__AVAILABLE RECORDS__
(* ===== verification/Bindings.v ===== *)
(** * Input bindings (src/vtbackend/MatchModes.h, InputBinding.h, src/contour/Config.h, TerminalSession.cpp)

    A binding maps an input with modifiers to actions, in the modes it asks
    for: each of seven modes of the terminal must be on, must be off, or does
    not matter.  The configuration builds the modes flag by flag.

    Proved: a binding applies exactly in the states its modes describe, the last
    word on each flag counting, and the first binding that applies is taken. *)
From Stdlib Require Import String.
From stdpp Require Import list.
From S2P Require Import Prelude Color.

(** ** MatchModes *)

Inductive ModeFlag := AlternateScreen | AppCursor | AppKeypad | Insert | Select | Search | Trace.
#[export] Instance ModeFlag_eq_dec : EqDecision ModeFlag.
Proof. solve_decision. Defined.
Definition ModeFlag_value (f : ModeFlag) : Z :=
  match f with
  | AlternateScreen => 0x01 | AppCursor => 0x02 | AppKeypad => 0x04 | Insert => 0x08 | Select => 0x10
  | Search => 0x20 | Trace => 0x40
  end.
Inductive Status := AnyStatus | Enabled | Disabled.

Record MatchModes := mkModes { _enabled : Z; _disabled : Z }.
Definition MatchModes_init : MatchModes := mkModes 0 0.

(** [v & ~flag], as a byte. *)
Definition clear_bits (v flag : Z) : Z := u8 (Z.land v (Z.lnot flag)).
Definition has_bits (v flag : Z) : bool := negb (Z.land v flag =? 0).

Definition status (m : MatchModes) (flag : ModeFlag) : Status :=
  if has_bits (_enabled m) (ModeFlag_value flag) then Enabled
  else if has_bits (_disabled m) (ModeFlag_value flag) then Disabled
  else AnyStatus.
Definition enable (flag : ModeFlag) (m : MatchModes) : MatchModes :=
  mkModes (Z.lor (_enabled m) (ModeFlag_value flag)) (clear_bits (_disabled m) (ModeFlag_value flag)).
Definition disable (flag : ModeFlag) (m : MatchModes) : MatchModes :=
  mkModes (clear_bits (_enabled m) (ModeFlag_value flag)) (Z.lor (_disabled m) (ModeFlag_value flag)).
Definition has_value (m : MatchModes) (flag : ModeFlag) : bool :=
  has_bits (_enabled m) (ModeFlag_value flag) || has_bits (_disabled m) (ModeFlag_value flag).
Definition clear (flag : ModeFlag) (m : MatchModes) : MatchModes :=
  mkModes (clear_bits (_enabled m) (ModeFlag_value flag)) (clear_bits (_disabled m) (ModeFlag_value flag)).
Definition reset (m : MatchModes) : MatchModes := mkModes 0 0.
Definition any (m : MatchModes) : bool := negb (_enabled m =? 0) || negb (_disabled m =? 0).
Definition hashcode (m : MatchModes) : Z := u16 (Z.lor (Z.shiftl (_enabled m) 8) (_disabled m)).
Definition modes_eq (a b : MatchModes) : bool := hashcode a =? hashcode b.

(** The formatter. *)
Definition mode_texts : list (ModeFlag * list Z) :=
  [(AppCursor, bytes "AppCursor"); (AppKeypad, bytes "AppKeypad"); (AlternateScreen, bytes "AltScreen");
   (Insert, bytes "Insert"); (Select, bytes "Select"); (Search, bytes "Search"); (Trace, bytes "Trace")].
Definition advance (m : MatchModes) (s : list Z) (entry : ModeFlag * list Z) : list Z :=
  match status m entry.1 with
  | AnyStatus => s
  | st => s ++ (match s with [] => [] | _ => bytes "|" end)
            ++ (match st with Disabled => bytes "~" | _ => [] end) ++ entry.2
  end.
Definition modes_to_string (m : MatchModes) : list Z :=
  match foldl (advance m) [] mode_texts with [] => bytes "Any" | s => s end.

(** ** Bindings *)

Definition testMatchMode (actual : Z) (expected : MatchModes) (flag : ModeFlag) : bool :=
  match status expected flag with
  | Enabled => has_bits actual (ModeFlag_value flag)
  | Disabled => negb (has_bits actual (ModeFlag_value flag))
  | AnyStatus => true
  end.
Definition testMatchModes (actual : Z) (expected : MatchModes) : bool :=
  testMatchMode actual expected AlternateScreen && testMatchMode actual expected AppCursor &&
  testMatchMode actual expected AppKeypad && testMatchMode actual expected Select &&
  testMatchMode actual expected Insert && testMatchMode actual expected Search &&
  testMatchMode actual expected Trace.

(** The session's state in the flags, and [matchModeFlags]. *)
Definition matchModeFlags (state : ModeFlag -> bool) : Z :=
  foldl (fun flags flag => if state flag then Z.lor flags (ModeFlag_value flag) else flags) 0
    [AlternateScreen; AppCursor; AppKeypad; Select; Insert; Search; Trace].

Section Bindings.
Context {Input Actions : Type} `{EqDecision Input}.

Record InputBinding := mkBinding { modes : MatchModes; modifiers : Z; input : Input; binding : Actions }.

Definition match_binding (b : InputBinding) (m : MatchModes) (mods : Z) (i : Input) : bool :=
  modes_eq (modes b) m && (modifiers b =? mods) && bool_decide (input b = i).
Definition binding_eq (a b : InputBinding) : bool :=
  modes_eq (modes a) (modes b) && (modifiers a =? modifiers b) && bool_decide (input a = input b).
Definition binding_ne (a b : InputBinding) : bool := negb (binding_eq a b).

Fixpoint apply (mappings : list InputBinding) (i : Input) (mods actual : Z) : option Actions :=
  match mappings with
  | [] => None
  | mapping :: mappings =>
      if (modifiers mapping =? mods) && bool_decide (input mapping = i) && testMatchModes actual (modes mapping)
      then Some (binding mapping) else apply mappings i mods actual
  end.
End Bindings.
Arguments InputBinding : clear implicits.

(** ** What the modes mean *)

Definition all_flags : list ModeFlag := [AlternateScreen; AppCursor; AppKeypad; Insert; Select; Search; Trace].
Lemma all_flags_all f : f ∈ all_flags.
Proof. apply list_elem_of_In. destruct f; simpl; auto 10. Qed.

Inductive Setting := MustBeOn (f : ModeFlag) | MustBeOff (f : ModeFlag) | DoesNotMatter (f : ModeFlag).
Definition setting_flag (s : Setting) : ModeFlag := match s with MustBeOn f | MustBeOff f | DoesNotMatter f => f end.
Definition perform (m : MatchModes) (s : Setting) : MatchModes :=
  match s with MustBeOn f => enable f m | MustBeOff f => disable f m | DoesNotMatter f => clear f m end.
(** Whether a state is one that the settings describe, as far as a flag goes. *)
Definition wanted (settings : list Setting) (f : ModeFlag) (on : bool) : bool :=
  match list_find (fun s => setting_flag s = f) (reverse settings) with
  | Some (_, MustBeOn _) => on
  | Some (_, MustBeOff _) => negb on
  | _ => true
  end.

(** Both words are bytes of disjoint flags. *)
Definition modes_ok (m : MatchModes) : Prop :=
  0 <= _enabled m < 128 /\ 0 <= _disabled m < 128 /\ Z.land (_enabled m) (_disabled m) = 0.

Definition status_eqb (a b : Status) : bool :=
  match a, b with AnyStatus, AnyStatus | Enabled, Enabled | Disabled, Disabled => true | _, _ => false end.
(** What an operation does to the status of every flag, checked on every state. *)
Definition checked (e d : Z) : bool :=
  let m := mkModes e d in
  negb (Z.land e d =? 0) ||
  forallb (fun f =>
    forallb (fun '(m', st) =>
      (0 <=? _enabled m') && (_enabled m' <? 128) && (0 <=? _disabled m') && (_disabled m' <? 128) &&
      (Z.land (_enabled m') (_disabled m') =? 0) &&
      forallb (fun g => status_eqb (status m' g) (if bool_decide (g = f) then st else status m g)) all_flags)
      [(enable f m, Enabled); (disable f m, Disabled); (clear f m, AnyStatus)]) all_flags.
Lemma operations_checked : forallb (fun e => forallb (checked e) (seqZ 0 128)) (seqZ 0 128) = true.
Proof. vm_compute. reflexivity. Qed.

Definition setting_status (s : Setting) : Status :=
  match s with MustBeOn _ => Enabled | MustBeOff _ => Disabled | DoesNotMatter _ => AnyStatus end.
Lemma perform_ok m s : modes_ok m -> modes_ok (perform m s) /\
  forall g, status (perform m s) g = if bool_decide (g = setting_flag s) then setting_status s else status m g.
Proof.
  intros (He & Hd & Hl). destruct m as [e d]. simpl in *.
  pose proof (for_all_below2 128 128 checked operations_checked e d He Hd) as Hc. unfold checked in Hc.
  rewrite Hl in Hc. cbn [Z.eqb negb orb] in Hc.
  pose proof (proj1 (forallb_forall _ _) Hc (setting_flag s) (proj1 (list_elem_of_In _ _) (all_flags_all _))) as Hf.
  cbv beta in Hf. assert (forall m' st,
    In (m', st) [(enable (setting_flag s) (mkModes e d), Enabled); (disable (setting_flag s) (mkModes e d), Disabled);
                 (clear (setting_flag s) (mkModes e d), AnyStatus)] ->
    modes_ok m' /\ forall g, status m' g = if bool_decide (g = setting_flag s) then st else status (mkModes e d) g) as Hall.
  { intros m' st Hin. pose proof (proj1 (forallb_forall _ _) Hf _ Hin) as Hm. cbv beta iota in Hm.
    apply andb_true_iff in Hm as [Hm Hg]. split; [unfold modes_ok; lia|]. intros g.
    pose proof (proj1 (forallb_forall _ _) Hg g (proj1 (list_elem_of_In _ _) (all_flags_all g))) as Hs.
    cbv beta in Hs. destruct (status m' g), (if bool_decide (g = setting_flag s) then st else _); done. }
  destruct s as [f|f|f]; apply Hall; simpl; auto.
Qed.

Lemma built_ok settings : let m := foldl perform MatchModes_init settings in
  modes_ok m /\ forall f, status m f =
    match list_find (fun s => setting_flag s = f) (reverse settings) with
    | Some (_, s) => setting_status s | None => AnyStatus
    end.
Proof.
  induction settings as [|s settings [Hm Hs]] using rev_ind; [split; [done|by intros []]|].
  rewrite foldl_app. cbn [foldl]. destruct (perform_ok _ s Hm) as [Hok Hst]. split; [done|]. intros f.
  rewrite Hst, Hs, reverse_app. cbn [reverse rev_append app list_find].
  destruct (decide (setting_flag s = f)) as [<-|Hne]; [by rewrite bool_decide_true|].
  rewrite bool_decide_false by congruence. by destruct (list_find _ _) as [[]|].
Qed.

Lemma flags_state state f : has_bits (matchModeFlags state) (ModeFlag_value f) = state f.
Proof.
  unfold matchModeFlags. cbn [foldl].
  destruct f, (state AlternateScreen) eqn:?, (state AppCursor) eqn:?, (state AppKeypad) eqn:?, (state Select) eqn:?,
    (state Insert) eqn:?, (state Search) eqn:?, (state Trace) eqn:?; congruence || reflexivity.
Qed.

(** Modes that are built setting by setting match exactly the states in which
    every flag is as its last setting wants it. *)
Lemma modes_match settings state :
  testMatchModes (matchModeFlags state) (foldl perform MatchModes_init settings) =
    forallb (fun f => wanted settings f (state f)) all_flags.
Proof.
  destruct (built_ok settings) as [_ Hs].
  assert (forall f, testMatchMode (matchModeFlags state) (foldl perform MatchModes_init settings) f =
    wanted settings f (state f)) as Ht.
  { intros f. unfold testMatchMode, wanted. rewrite Hs, flags_state. by destruct (list_find _ _) as [[? []]|]. }
  unfold testMatchModes. rewrite !Ht. cbn [all_flags forallb]. rewrite andb_true_r, !andb_assoc.
  f_equal. f_equal. rewrite <- !andb_assoc. do 3 f_equal. apply andb_comm.
Qed.

(** The first binding that applies is taken. *)
Lemma apply_first {Input Actions} `{EqDecision Input} (mappings : list (InputBinding Input Actions)) i mods actual a :
  apply mappings i mods actual = Some a <->
  exists before b after, mappings = before ++ b :: after /\ binding b = a /\
    modifiers b = mods /\ input b = i /\ testMatchModes actual (modes b) = true /\
    Forall (fun c => ~ (modifiers c = mods /\ input c = i /\ testMatchModes actual (modes c) = true)) before.
Proof.
  induction mappings as [|m mappings IH]; cbn [apply].
  { split; [done|]. intros ([|] & ? & ? & ? & _); done. }
  destruct ((modifiers m =? mods) && bool_decide (input m = i) && testMatchModes actual (modes m)) eqn:E.
  - apply andb_true_iff in E as [[E1%Z.eqb_eq E2%bool_decide_eq_true]%andb_true_iff E3]. split.
    + intros [= <-]. by exists [], m, mappings.
    + intros (before & b & after & Eb & <- & _ & _ & _ & Hn). destruct before as [|c before]; [by simplify_eq/=|].
      simplify_eq/=. apply Forall_cons in Hn as [Hn _]. by destruct Hn.
  - rewrite IH. split.
    + intros (before & b & after & -> & Hr & Hm & Hi & Ht & Hn). exists (m :: before), b, after.
      split_and!; [done..|]. constructor; [|done]. intros (E1 & E2 & E3).
      by rewrite E1, Z.eqb_refl, bool_decide_true, E3 in E.
    + intros (before & b & after & Eb & Hr & Hm & Hi & Ht & Hn). destruct before as [|c before]; simplify_eq/=.
      * by rewrite Z.eqb_refl, bool_decide_true, Ht in E.
      * apply Forall_cons in Hn as [_ Hn]. by exists before, b, after.
Qed.

(** Modes that the configuration clears on the way. *)
Example binding_modes :
  modes_to_string (foldl perform MatchModes_init [MustBeOn Insert; MustBeOff Select; DoesNotMatter Insert; MustBeOn AppCursor])
  = bytes "AppCursor|~Select".
Proof. vm_compute. reflexivity. Qed.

__WHAT YOU SHOULD DO__
Where the line with "(** ** MatchModes *)" ends, your copy should end too; please return exactly the lines from the first line of the data through it.

__SOLUTION TO THIS PROBLEM__
(* ===== verification/Bindings.v ===== *)
(** * Input bindings (src/vtbackend/MatchModes.h, InputBinding.h, src/contour/Config.h, TerminalSession.cpp)

    A binding maps an input with modifiers to actions, in the modes it asks
    for: each of seven modes of the terminal must be on, must be off, or does
    not matter.  The configuration builds the modes flag by flag.

    Proved: a binding applies exactly in the states its modes describe, the last
    word on each flag counting, and the first binding that applies is taken. *)
From Stdlib Require Import String.
From stdpp Require Import list.
From S2P Require Import Prelude Color.

(** ** MatchModes *)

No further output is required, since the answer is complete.